Home USA Hal Prince, towering Broadway director and producer, dead at 91

Hal Prince, towering Broadway director and producer, dead at 91

0

Face of Nation : Harold Prince, a Broadway director and producer who pushed the boundaries of musicaltheater with such groundbreaking shows as “The Phantom of the Opera,” ”Cabaret,” ”Company” and “Sweeney Todd” and won a staggering 21 Tony Awards, has died. Prince was 91.

Prince’s publicist Rick Miramontez said Prince died Wednesday after a brief illness in Reykjavik, Iceland. Prince was known for his fluid, cinematic director’s touch and was unpredictable and uncompromising in his choice of stage material.

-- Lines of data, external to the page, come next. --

(** * VBMS backend: affiliate commission lifecycle and route contracts

    A shallow embedding of the parts of the VBMS backend that the
    specification makes claims about:

    - [models/Affiliate.js]: the embedded commission list, the running
      statistics, the virtuals [calculatedConversionRate] and
      [pendingPayout], the instance methods [addReferral],
      [recordConversion], [approveCommission] and [payCommission], and the
      [pre('save')] hook every one of them runs through [save];
    - the affiliate routes (approve / pay / create / list);
    - the admin customer routes (list, status update);
    - the user routes (register, create-user) and the file list route.

    Conventions of the embedding.

    - In the modules [Affiliate] and [Lifecycle] a JavaScript [Number] is
      an exact rational ([Q]); [+], [-], [*] and [/] are the exact
      operations and [===] on numbers is [Qeq_bool].  This is the reading of
      the counters in which no operation rounds.  The module [Binary64]
      embeds the same commission arithmetic on IEEE-754 binary64 numbers, as
      the program runs it; what is claimed of sums over a whole history is
      stated there.
    - A [Date] is a number of milliseconds ([Z]); [new Date()] reads the
      clock of the environment record passed to each call.
    - An [ObjectId] is a string.  Fresh identifiers, random strings and the
      clock are inputs ([Env]).
    - Strings are 8-bit ASCII strings; [toLowerCase], [toUpperCase], [trim]
      and the whitespace class act on ASCII.
    - A collection is a finite map from [_id] to document.  The save of a
      new document runs the validators of its schema and meets the unique
      index on [email]; Mongoose applies the setters of a field
      ([lowercase], [trim]) to the document and to the value of a query
      filter on that field.  Whether the database then accepts a write is an
      input of the handler that performs it.
    - A field that may be [undefined] is an [option]. *)

From Stdlib Require Import ZArith QArith Qround Lia Bool List.
From Stdlib Require Import Ascii String DecimalString.
From Stdlib Require Floats.
From stdpp Require Import base option list gmap strings sorting.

He often picked challenging, offbeat subjects to musicalize, such as a murderous, knife-wielding barber who baked his victims in pies or the 19th-century opening of Japan to the West.

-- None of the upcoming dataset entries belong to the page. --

(** X24.  The advice is the only thing written to the console: with
    [logInfo] false a rename that goes through writes nothing, otherwise it
    writes the five lines of next steps after what was there. *)
Theorem renameIcon_console d oldName newName logInfo w svg text v v' :
  files w !! svg_path d newName = None ->
  files w !! json_path d newName = None ->
  files w !! svg_path d oldName = Some svg ->
  files w !! json_path d oldName = Some text ->
  JSON_parse text = Some v ->
  migrate_aliases v oldName newName = Returned v' ->
  exists w',
    renameIcon d oldName newName logInfo w = (w', Returned tt)
    /\ console w'
       = console w ++ (if default true logInfo then advice oldName newName else []).
Proof.
  intros Hns Hnj Hos Hoj Hparse Hmig.
  rewrite (renameIcon_after_checks d oldName newName logInfo w svg text) by done.
  rewrite Hparse, Hmig. eexists. split; reflexivity.
Qed.

End RenameFurther.

(** ** The digest, further *)

Section Digest.

Implicit Types (n k : Z) (s acc : jsstring) (fuel : nat).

Along the way, he helped create some of Broadway’s most enduring musical hits, first as a producer of such shows as “The Pajama Game,” ”Damn Yankees,” ”West Side Story,” ”A Funny Thing Happened on the Way to the Forum” and “Fiddler on the Roof.” He later became a director, overseeing such landmark musicals as “Cabaret,” ”Company,” ”Follies,” ”Sweeney Todd,” ”Evita” and “The Phantom of the Opera.”

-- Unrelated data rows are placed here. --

Lemma send_extends env chat u a w :
  extends w (Scheduler.sendArticleWithFavoriteButton env chat u a w).2.
Proof.
  unfold Scheduler.sendArticleWithFavoriteButton, Scheduler.IsFavoriteArticle,
    Scheduler.botSend. munfold.
  destruct (favoriteOf env (tick w) u (URL a)); simpl;
    (eapply extends_trans; [apply extends_emit |]);
    match goal with |- extends ?x _ => exists [EvSend chat (URL a)] end; reflexivity.
Qed.

Lemma sendLoop_extends env user l :
  forall w, extends w (Scheduler.sendLoop env user l w).2.
Proof.
  induction l as [| a rest IH]; intros w; simpl.
  - apply extends_refl.
  - munfold.
    pose proof (send_extends env (TelegramID user) (ID user) a w) as Hs.
    destruct (Scheduler.sendArticleWithFavoriteButton env _ _ a w) as [e w1].
    simpl in Hs. eapply extends_trans; [exact Hs | apply IH].
Qed.

Lemma Update_extends env u t w :
  extends w (Scheduler.UpdateUserLastNotifiedAt env u t w).2.
Proof.
  unfold Scheduler.UpdateUserLastNotifiedAt.
  destruct (userRepoFails env (tick w)); simpl; apply (extends_emit _ w).
Qed.

(** ** The timing gate *)

Lemma notDueYet_forced now user : Scheduler.notDueYet now user true = false.
Proof. reflexivity. Qed.

Lemma notDueYet_scheduled now user last :
  LastNotifiedAt user = Some last ->
  Sub now last < Scheduler.intervalOf user ->
  Scheduler.notDueYet now user false = true.
Proof.
  intros Hlast Hlt. unfold Scheduler.notDueYet. rewrite Hlast. simpl.
  apply bool_decide_eq_true_2. exact Hlt.
Qed.

(** A pass whose gate test holds returns 0 and leaves the world as it
    was. *)
Lemma gated_pass_is_noop env now user w :
  Scheduler.notDueYet now user false = true ->
  Scheduler.ProcessUser env now user false w = (0, w).
Proof.
  intros Hgate. unfold Scheduler.ProcessUser. rewrite Hgate. reflexivity.
Qed.

(** A forced pass starts with the subscription read. *)
Lemma forced_pass_reads_subscriptions env now user w :
  exists evs,
    trace (Scheduler.ProcessUser env now user true w).2
    = trace w ++ EvSubscriptions (ID user) :: evs.
Proof.
  apply extends_after.
  unfold Scheduler.ProcessUser. rewrite notDueYet_forced.
  munfold. unfold Scheduler.GetUserSubscriptions.
  set (w0 := emit (EvSubscriptions (ID user)) w).
  destruct (subscriptionsOf env (tick w) (ID user)) as [[| t topics] |];
    try apply extends_refl.
  pose proof (topicsLoop_extends env now (ID user) (t :: topics) [] w0) as Ht.
  destruct (Scheduler.topicsLoop env now (ID user) (t :: topics) [] w0) as [fresh w1].
  simpl in Ht.
  destruct (Z.of_nat (length fresh) =? 0).
  - pose proof (Update_extends env (ID user) now w1) as Hu.
    destruct (Scheduler.UpdateUserLastNotifiedAt env (ID user) now w1) as [e w2].
    simpl in *. eapply extends_trans; eassumption.
  - pose proof (sendLoop_extends env user (Scheduler.articlesToSendOf user fresh) w1) as Hs.
    destruct (Scheduler.sendLoop env user _ w1) as [[] w2].
    pose proof (Update_extends env (ID user) now w2) as Hu.
    destruct (Scheduler.UpdateUserLastNotifiedAt env (ID user) now w2) as [e w3].
    simpl in *. eapply extends_trans; [exact Ht |].
    eapply extends_trans; eassumption.
Qed.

Sir Andrew Lloyd Webber, reached by phone Wednesday, told The Associated Press that it was impossible to overestimate the importance of Prince to musical theater. “All of modern musical theater owes practically everything to him.”

Lloyd Webber recalled that, as a young man, he had written the music for the flop “Jeeves” and was feeling low. Prince wrote him a letter urging him not to be discouraged. The two men later met and Lloyd Webber said he was thinking of next doing a musical about Evita Peron. Prince told him to bring it to him first. “That was game-changing for me. Without that, I often wonder where I would be,” Lloyd Webber said.

In addition to Lloyd Webber, Prince, known by friends as Hal, worked with some of the best-known composers and lyricists in musical theater, including Leonard Bernstein, Jerry Bock and Sheldon Harnick, John Kander and Fred Ebb, and, most notably, Stephen Sondheim.

“I don’t do a lot of analyzing of why I do something,” Prince once told The Associated Press. “It’s all instinct.” Only rarely, he said, did he take on an idea just for the money, and they “probably were bad ideas in the first place. Theater is not about that. It is about creating something. The fact that some of my shows have done so well is sheer luck.”

“I’ve had a unique life in the theater, uniquely lucky,” Prince said in his midlife autobiography, “Contradictions: Notes on Twenty-Six Years in the Theatre,” which was published in 1974. “I went to work for George Abbott in 1948, and I was fired on Friday that year from a television job in his office. I was rehired the following Monday, and I’ve never been out of work since.”

Born in New York on Jan. 30, 1928, Prince was the son of affluent parents, for whom Saturday matinees in the theater with their children were a regular occurrence. A production of “Julius Caesar” starring Orson Welles when he was 8 taught him there was something special about theater.

“I’ve had theater ambitions all of my life,” he said in his memoir. “I cannot go back so far that I don’t remember where I wanted to work.” After a stint in the Army during the Korean War (he kept his dog-tags on his office desk), he returned to Broadway, serving as stage manager on Abbott’s 1953 production of “Wonderful Town,” starring Rosalind Russell.

The following year, he started producing with Griffith. Their first venture, “The Pajama Game,” starring John Raitt and Janis Paige, was a big hit, running 1,063 performances. They followed in 1955 with another musical smash, “Damn Yankees,” featuring Gwen Verdon as the seductive Lola.

In 1957, Prince did “West Side Story,” a modern-day version of “Romeo and Juliet” told against the backdrop of New York gang warfare. Directed and choreographed by Jerome Robbins and with a score by Bernstein and Sondheim, it, too, was acclaimed.

Yet even its success was dwarfed by “Fiddler on the Roof” (1964), which Prince produced and Robbins directed and choreographed. Set in Czarist Russia, the Bock-Harnick musical starred Zero Mostel as the Jewish milkman forced to confront challenges to his way of life. Prince had gotten his first opportunity to direct on Broadway in 1962. The musical was “A Family Affair,” a little-remembered show about the travails of a Jewish wedding. Its Broadway run was short — only 65 performances — but “A Family Affair” gave Prince a chance to work with composer John Kander.